If the retrieval is bad, the LLM will still get better over time, but you need to earn the right to sort of tinker with the LLM by having good retrieval. And then lastly, if you don't have any customers or any users, you can start thinking about synthetic data as a way of augmenting that.
And once you have users, look at your data as well. Look at the outputs, extract structure from these conversations, understand how many conversations are happening, how often are tools being misused, what are the errors, and how are people frustrated. And by doing that, you can do this population-level data analysis, find these similar clusters, and have some kind of impact-weighted understanding of what the tools are.
It's one thing to say, you know, maybe we should build more tools for data visualization. It's another thing to say, hey boss, 40% of our conversations are around data visualization, and the code engine or the code execution can't really do that well. Maybe we should build two more tools for plotting, and then see if that's worth it.
And you can justify that, because we know there's a 40% of the population that's using data visualization, and we do that, you know, maybe only 10% of the time. Right, this is impact-weighted. And ultimately, as you compare these KPIs across these clusters, you can just make better decisions across your entire product development process.
So again, start small, look for structure, understand that structure, and start comparing your KPIs. And once you can do that, you can make decisions on what to fix, what to build, and what to ignore. If you want to find more resources, feel free to check out these QR codes.

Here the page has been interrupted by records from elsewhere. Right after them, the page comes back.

(* ===== verification/AsyncClient.v ===== *)
(** * irtt-client: the async adapter

    Models [crates/irtt-client/src/async_client.rs]: [AsyncClient] drives a
    [SessionMachine] over a nonblocking socket, one poll at a time, and is the
    managed driver's [AsyncSession]. A poll is an action on the client (and, while
    opening, on its open state) and on the world; [return_] is an early return.
    That a poll which returns [Pending] has arranged to be woken is not modelled. *)

From S2P Require Import Prelude ProtoBase Envelope ParamsCodec ClientBase ClientNegotiation ClientEvent Machine Client.
From S2P Require Import Schedule ManagedBase Endpoint Socket.

Definition OPEN_POLL_WORK_BUDGET : nat := 64.
Definition RECV_POLL_WORK_BUDGET : nat := 64.

(** ** State *)
Inductive AsyncOpenCleanup : Type :=
  | CleanupAcceptance (primary : ClientError.t) (cleanup_packet : option bytes)
  | CleanupAdapter (primary : ClientError.t) (machine : PreparedOpenAcceptance.t).

Definition cleanup_packet_of (self : AsyncOpenCleanup) : option bytes :=
  match self with
  | CleanupAcceptance _ packet => packet
  | CleanupAdapter _ machine => PreparedOpenAcceptance.cleanup_close_packet machine
  end.
Definition into_primary (self : AsyncOpenCleanup) : ClientError.t :=
  match self with CleanupAcceptance primary _ | CleanupAdapter primary _ => primary end.

(** [deadline_timer] is set with [deadline]; the buffer is only scratch space. *)
Module OpenState.
Record t : Type := mk {
  attempt : nat;
  deadline : option Z;
  request_submitted : bool;
  cleanup : option AsyncOpenCleanup;
}.
Definition new : t := mk 0 None false None.
Definition finish_attempt (self : t) : t := mk (S (attempt self)) None false (cleanup self).
Definition set_deadline (v : Z) (self : t) : t := mk (attempt self) (Some v) false (cleanup self).
Definition set_submitted (self : t) : t := mk (attempt self) (deadline self) true (cleanup self).
Definition set_cleanup (v : option AsyncOpenCleanup) (self : t) : t :=
  mk (attempt self) (deadline self) (request_submitted self) v.
Definition has_in_flight_work (self : t) : bool := request_submitted self || Envelope.is_some (cleanup self).
End OpenState.

Section client.
Context `{Clocks} `{Target} `{!HmacMd5} `{Os}.

(** The receive buffer counts by its length; its contents are only what the last
    reception put there. *)
Record Async : Type := mk_Async {
  socket : Sock;
  machine_of : SessionMachine.t;
  async_remote : SocketAddr;
  async_buffer_len : Z;
  async_traffic_class : option Z;
  prepared_open : option bytes;
  prepared_probe : option PreparedProbe.t;
  async_tx_enabled : bool;
}.

Definition set_machine v (c : Async) : Async :=
  mk_Async (socket c) v (async_remote c) (async_buffer_len c) (async_traffic_class c) (prepared_open c)
    (prepared_probe c) (async_tx_enabled c).
Definition set_buffer_len v (c : Async) : Async :=
  mk_Async (socket c) (machine_of c) (async_remote c) v (async_traffic_class c) (prepared_open c)
    (prepared_probe c) (async_tx_enabled c).
Definition set_traffic_class v (c : Async) : Async :=
  mk_Async (socket c) (machine_of c) (async_remote c) (async_buffer_len c) v (prepared_open c)
    (prepared_probe c) (async_tx_enabled c).
Definition set_prepared_open v (c : Async) : Async :=
  mk_Async (socket c) (machine_of c) (async_remote c) (async_buffer_len c) (async_traffic_class c) v
    (prepared_probe c) (async_tx_enabled c).
Definition set_prepared_probe v (c : Async) : Async :=
  mk_Async (socket c) (machine_of c) (async_remote c) (async_buffer_len c) (async_traffic_class c)
    (prepared_open c) v (async_tx_enabled c).
Definition set_tx v (c : Async) : Async :=
  mk_Async (socket c) (machine_of c) (async_remote c) (async_buffer_len c) (async_traffic_class c)
    (prepared_open c) (prepared_probe c) v.

(** ** Effects *)
(** Actions on a state and the world that may return early with an [R]. *)
Definition Act (S R A : Type) : Type := S → World → (R + A) * S * World.
#[global] Instance Act_ret S R : MRet (Act S R) := λ A a s w, (inr a, s, w).
#[global] Instance Act_bind S R : MBind (Act S R) := λ A B f m s w,
  match m s w with
  | (inr a, s, w) => f a s w
  | (inl r, s, w) => (inl r, s, w)
  end.

Section act.
Context {S R : Type}.
Definition return_ {A} (r : R) : Act S R A := λ s w, (inl r, s, w).
Definition see {A} (f : S → A) : Act S R A := λ s w, (inr (f s), s, w).
Definition change (f : S → S) : Act S R unit := λ s w, (inr tt, f s, w).
Definition world_call {A} (f : World → A * World) : Act S R A := λ s w, let '(a, w) := f w in (inr a, s, w).
Definition run (m : Act S R R) : S → World → R * S * World := λ s w,
  match m s w with (inl r, s, w) | (inr r, s, w) => (r, s, w) end.
End act.

(** Polls: [?] on a result, [expect], and a call of the machine. *)
Abbreviation PollOf X := (Poll (CResult X)) (only parsing).
Definition try_ {S X A} (r : CResult A) : Act S (PollOf X) A :=
  match r with
  | Ok a => mret a
  | Err e => return_ (Ready (Err e))
  | Panic => return_ (Ready Panic)
  end.
Definition expect_ {S X A} (o : option A) : Act S (PollOf X) A :=
  match o with Some a => mret a | None => return_ (Ready Panic) end.

(** [match self.socket.poll_…_ready(cx)]: not ready is an early [Pending]. *)
Definition ready_or_return {S X} (readiness : Poll (option string)) : Act S (PollOf X) unit :=
  match readiness with
  | Pending => return_ Pending
  | Ready None => mret tt
  | Ready (Some source) => return_ (Ready (Err (ClientError.Socket source)))
  end.

(** A deadline behind a readiness: [Ok(false)] once it has fired. *)
Definition poll_until (poll_ready : World → Poll (option string) * World) (deadline : Z) (w : World)
    : PollOf bool * World :=
  match poll_ready w with
  | (Ready None, w) => (Ready (Ok true), w)
  | (Ready (Some source), w) => (Ready (Err (ClientError.Socket source)), w)
  | (Pending, w) =>
      let '(fired, w) := timer_ready deadline w in
      (if fired : bool then Ready (Ok false) else Pending, w)
  end.
Definition poll_writable_until (socket : Sock) : Z → World → PollOf bool * World := poll_until (poll_send_ready socket).
Definition poll_readable_until (socket : Sock) : Z → World → PollOf bool * World := poll_until (poll_recv_ready socket).

(** ** Connecting *)
Inductive ConnectState : Type :=
  | ConnectStart (endpoint : bytes) (config : ClientConfig.t)
  | ConnectResolving (addr : bytes) (config : ClientConfig.t) (lookup : Lookup)
  | ConnectDone.

(** [connect] once the remote address is known. *)
Definition connect_to (config : ClientConfig.t) (remote : SocketAddr) : Io ClientError.t Async :=
  machine ← io_lift (new config remote);
  open ← io_lift (prepare_open_request machine);
  socket ← connect_tokio_udp_socket (ClientConfig.socket config) remote (ClientConfig.address_family config);
  recv_buffer_len ← io_lift (recv_buffer_size false None);
  mret (mk_Async socket machine remote recv_buffer_len None (Some open) None false).

Definition finish_connect (config : ClientConfig.t) (remote : CResult SocketAddr) : Io ClientError.t Async :=
  remote ← io_lift remote; connect_to config remote.

(** A poll of the resolution, then of the rest; [ConnectDone] must not be polled. *)
Definition poll_resolving (addr : bytes) (config : ClientConfig.t) (lookup : Lookup) (w : World)
    : PollOf Async * ConnectState * World :=
  match poll_lookup lookup w with
  | (Pending, lookup, w) => (Pending, ConnectResolving addr config lookup, w)
  | (Ready answer, _, w) =>
      let '(r, w) := finish_connect config (select_remote addr (ClientConfig.address_family config) answer) w in
      (Ready r, ConnectDone, w)
  end.
Definition poll_connecting_future (future : ConnectState) (w : World) : PollOf Async * ConnectState * World :=
  match future with
  | ConnectDone => (Ready Panic, ConnectDone, w)
  | ConnectResolving addr config lookup => poll_resolving addr config lookup w
  | ConnectStart endpoint config =>
      if negb (runtime_entered w) then (Ready (Err ClientError.NoTokioRuntime), ConnectDone, w)
      else
        match OpenPolicy.validate (ClientConfig.open config) with
        | Err e => (Ready (Err e), ConnectDone, w)
        | Panic => (Ready Panic, ConnectDone, w)
        | Ok _ =>
            let addr := normalize_server_addr endpoint in
            match parse_socket_addr addr with
            | Some remote =>
                let remote :=
                  if address_family_allowed (ClientConfig.address_family config) remote
                  then Ok remote else Err (ClientError.Resolve addr) in
                let '(r, w) := finish_connect config remote w in (Ready r, ConnectDone, w)
            | None => poll_resolving addr config (lookup_host addr) w
            end
        end
  end.

(** ** Transmit timestamps *)
Definition async_drain_tx_timestamps (c : Async) (w : World) : CResult unit * Async * World :=
  if negb (async_tx_enabled c) then (Ok tt, c, w)
  else
    let '(q, w) := drain_error_queue MAX_TX_TIMESTAMP_RECORDS_PER_DRAIN (socket c) w in
    (socket_result (queue_error q),
     set_machine (fold_left (λ m '(id, timestamp), record_kernel_tx_timestamp id timestamp m)
       (completions q) (machine_of c)) c, w).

The first one is the Chroma Cloud to understand a little bit more about the research. And the second one is actually a set of notebooks that we've built out that go through this process. So we load the Waste and Biases conversations, we do this cluster analysis, and we show you how we can use that to make better product decisions.

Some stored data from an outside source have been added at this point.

Lemma later_poll_until poll deadline : later poll → later (poll_until poll deadline).
Proof.
  intros Hp w. specialize (Hp w). unfold poll_until. destruct (poll w) as [[|[]] w']; try done.
  pose proof (os_timer deadline w'). destruct (timer_ready _ _). cbn in *. lia.
Qed.
Lemma poll_until_no_panic poll deadline w : (poll_until poll deadline w).1 ≠ Ready Panic.
Proof.
  unfold poll_until. destruct (poll w) as [[|[]] w']; try done. by destruct (timer_ready _ _) as [[] ?].
Qed.
End sockets.

(** ** Weakest preconditions *)

(** [Φ] holds where the action goes on, [Ψ] where it returns. *)
Section awp.
Context `{OsLaws} {S R : Type}.

Definition awp {A} (m : Act S R A) (Φ : A → S → World → Prop) (Ψ : R → S → World → Prop) (s : S) (w : World) : Prop :=
  match m s w with
  | (inr a, s, w) => Φ a s w
  | (inl r, s, w) => Ψ r s w
  end.

Lemma awp_mono {A} (m : Act S R A) (Φ Φ' : A → S → World → Prop) Ψ s w :
  awp m Φ Ψ s w → (∀ a s w, Φ a s w → Φ' a s w) → awp m Φ' Ψ s w.
Proof. unfold awp. destruct (m s w) as [[[r|a] s'] w']; auto. Qed.
Lemma awp_ret {A} (a : A) Φ Ψ s w : Φ a s w → awp (mret a) Φ Ψ s w.
Proof. done. Qed.
Lemma awp_return {A} r (Φ : A → S → World → Prop) Ψ s w : Ψ r s w → awp (return_ r) Φ Ψ s w.
Proof. done. Qed.
Lemma awp_bind {A B} (m : Act S R A) (f : A → Act S R B) Φ Ψ s w :
  awp m (λ a, awp (f a) Φ Ψ) Ψ s w → awp (m ≫= f) Φ Ψ s w.
Proof. unfold awp, mbind, Act_bind. by destruct (m s w) as [[[r|a] s'] w']. Qed.
Lemma awp_see {A} (f : S → A) Φ Ψ s w : Φ (f s) s w → awp (see f) Φ Ψ s w.
Proof. done. Qed.
Lemma awp_change f Φ Ψ s w : Φ tt (f s) w → awp (change f) Φ Ψ s w.
Proof. done. Qed.
Lemma awp_call {A} (f : World → A * World) Φ Ψ s w : Φ (f w).1 s (f w).2 → awp (world_call f) Φ Ψ s w.
Proof. unfold awp, world_call. by destruct (f w). Qed.
Lemma awp_run (m : Act S R R) (Φ : R → S → World → Prop) s w :
  awp m Φ Φ s w → Φ (run m s w).1.1 (run m s w).1.2 (run m s w).2.
Proof. unfold awp, run. by destruct (m s w) as [[[r|r] s'] w']. Qed.
End awp.

(** One step that does not touch the world; [awp_steps] stops before a call. *)
Ltac awp_step :=
  lazymatch goal with
  | |- awp (_ ≫= _) _ _ _ _ => apply awp_bind
  | |- awp (mret _) _ _ _ _ => apply awp_ret
  | |- awp (return_ _) _ _ _ _ => apply awp_return
  | |- awp (see _) _ _ _ _ => apply awp_see
  | |- awp (see_client _) _ _ _ _ => apply awp_see
  | |- awp (see_open _) _ _ _ _ => apply awp_see
  | |- awp (change _) _ _ _ _ => apply awp_change
  | |- awp (on_client _) _ _ _ _ => apply awp_change
  | |- awp (on_open _) _ _ _ _ => apply awp_change
  | |- awp (try_ (Ok _)) _ _ _ _ => apply awp_ret
  | |- awp (try_ (Err _)) _ _ _ _ => apply awp_return
  | |- awp (expect_ (Some _)) _ _ _ _ => apply awp_ret
  | |- awp (not_committed (Ok _)) _ _ _ _ => apply awp_ret
  | |- awp (not_committed (Err _)) _ _ _ _ => apply awp_return
  | |- awp (after_commit _ (Ok _)) _ _ _ _ => apply awp_ret
  | |- awp (after_commit _ (Err _)) _ _ _ _ => apply awp_return
  end.
Ltac awp_steps := repeat awp_step.

(** ** The invariant *)
Section invariant.
Context `{Clocks} `{Target} `{!HmacMd5} `{OsLaws}.

(** Every deadline the machine holds was set by [t]. *)
Definition machine_by (t : Z) (m : SessionMachine.t) : Prop :=
  machine_ok (t + ClientConfig.probe_timeout (SessionMachine.config m)) m.
Definition used_by (t : Z) (c : Async) : Prop := machine_by t (machine_of c).

(** A probe held back for the socket is the open session's next one. *)
Definition held_ok (c : Async) : Prop :=
  ∀ p, prepared_probe c = Some p → ∃ s, SessionMachine.state (machine_of c) = Open s ∧
    PreparedProbe.seq p = ActiveSession.next_wire_seq s.

Lemma used_later t t' c : t <= t' → used_by t c → used_by t' c.
Proof. intros Hl Hc. eapply machine_ok_mono; [|exact Hc]. lia. Qed.

Definition is_connected (m : SessionMachine.t) : Prop := SessionMachine.state m = Connected.

(** The adapter agrees with its machine: a held probe is the next one, and the
    request is at hand exactly while the machine has not been opened. *)
Record async_ok (c : Async) : Prop := {
  ao_held : held_ok c;
  ao_request : prepared_open c ≠ None ↔ is_connected (machine_of c);
}.

(** The same next probe, and opened or not as before. *)
Definition next_kept (m m' : SessionMachine.t) : Prop :=
  (∀ s, SessionMachine.state m = Open s →
    ∃ s', SessionMachine.state m' = Open s' ∧ ActiveSession.next_wire_seq s' = ActiveSession.next_wire_seq s) ∧
  (is_connected m' ↔ is_connected m).
Lemma next_kept_refl m : next_kept m m.
Proof. split; [by intros s; exists s|done]. Qed.
Lemma next_kept_open m m' s s' :
  SessionMachine.state m = Open s → SessionMachine.state m' = Open s' →
  ActiveSession.next_wire_seq s' = ActiveSession.next_wire_seq s → next_kept m m'.
Proof.
  intros Hs Hs' Hn. unfold next_kept, is_connected. rewrite Hs, Hs'. split; [|done].
  intros s2 [= <-]. by exists s'.
Qed.
Lemma async_kept c m : next_kept (machine_of c) m → async_ok c → async_ok (set_machine m c).
Proof.
  intros [Hk Hc] [Hh Hr]. split; [|cbn; by rewrite Hc].
  intros p Hp. destruct (Hh p Hp) as (s & Hs & ->). destruct (Hk s Hs) as (s' & Hs' & <-). by exists s'.
Qed.
(** An opened machine moves on, and no probe is held. *)
Lemma async_moved c m : async_ok c → ¬ is_connected (machine_of c) → ¬ is_connected m →
  async_ok (set_prepared_probe None (set_machine m c)).
Proof. intros [_ Hr] Hc Hm. split; [done|]. cbn. naive_solver. Qed.
Lemma async_discard c : async_ok c → async_ok (set_prepared_probe None c).
Proof. by intros [_ Hr]; split. Qed.
Lemma open_not_connected m s : SessionMachine.state m = Open s → ¬ is_connected m.
Proof. unfold is_connected. by intros ->. Qed.

(** No probe was sent; one was, of that sequence. *)
Definition unsent (m m' : SessionMachine.t) : Prop :=
  Machine.packets_sent m' = Machine.packets_sent m ∧ seqs (pending_of m') = seqs (pending_of m).
Definition sent_one (seq : Z) (m m' : SessionMachine.t) : Prop :=
  Machine.packets_sent m' = Machine.packets_sent m + 1 ∧ seqs (pending_of m') = seqs (pending_of m) ++ [seq].
Lemma unsent_refl m : unsent m m.
Proof. done. Qed.
Lemma unsent_trans m1 m2 m3 : unsent m1 m2 → unsent m2 m3 → unsent m1 m3.
Proof. unfold sent_one, unsent. intros [] []. split; congruence. Qed.
Lemma unsent_sent seq m1 m2 m3 : unsent m1 m2 → sent_one seq m2 m3 → sent_one seq m1 m3.
Proof. unfold sent_one, unsent. intros [] []. split; congruence. Qed.
Lemma sent_unsent seq m1 m2 m3 : sent_one seq m1 m2 → unsent m2 m3 → sent_one seq m1 m3.
Proof. unfold sent_one, unsent. intros [] []. split; congruence. Qed.

(** What a machine and one that differs from it in kernel timestamps have in common. *)
Definition alike (t : Z) (m m' : SessionMachine.t) : Prop := machine_by t m' ∧ next_kept m m' ∧ unsent m m'.
Lemma alike_retagged t m m' : (∀ h, retagged h m m') → machine_by t m → alike t m m'.
Proof.
  intros Hre Hm. set (h := t + ClientConfig.probe_timeout (SessionMachine.config m)).
  pose proof (Hre h) as Hr. pose proof (retagged_ok h m m' Hm Hr) as Hok. destruct Hr as [(Hc & _) Hst].
  unfold alike, machine_by. rewrite Hc. split; [done|]. unfold unsent, next_kept, is_connected.
  destruct (SessionMachine.state m) as [|s| |] eqn:Hs.
  2:{ destruct Hst as (s' & Hs' & Hsh & _ & Htr). destruct (machine_tracks _ m s Hm Hs) as [_ HT].
      destruct (Htr _ _ HT) as (P' & T' & HT' & HP & _).
      unfold capacity_of in HT'. rewrite <-Hc in HT'. destruct (tracks_of _ m' s' P' T' Hs' HT') as [-> _].
      rewrite (same_probes_seqs _ _ HP). unfold Machine.packets_sent. rewrite Hs, Hs', (sh_sent _ _ Hsh).
      split; [|done]. split; [|done]. intros s2 [= <-]. exists s'. split; [done|]. apply (sh_next _ _ Hsh). }
  all: unfold Machine.packets_sent, pending_of; rewrite Hs, Hst; split; [|done]; split; [by intros s|done].
Qed.

(** What a poll preserves from [w] on. *)
Record kept (w : World) (c : Async) (w' : World) : Prop := {
  kp_clock : os_clock w <= os_clock w';
  kp_used : used_by (os_clock w') c;
  kp_ok : async_ok c;
}.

So there's three Jupyter notebooks in that repo, check them out on your own time, and thank you for listening. We do have time for one quick question, and of course, outside as well. Perfect. Thank you. Thank you. If anybody wants to grab the mic there, and over there. Yep.
You're famous for spicy cake. What's the spice you take today? It's not KPI, by the way, that's not the spice you take. I think more agent businesses should try to price and price their services on the work done than the tokens used. So, yeah, price on success, price on value, very unrelated to this talk, but, you know.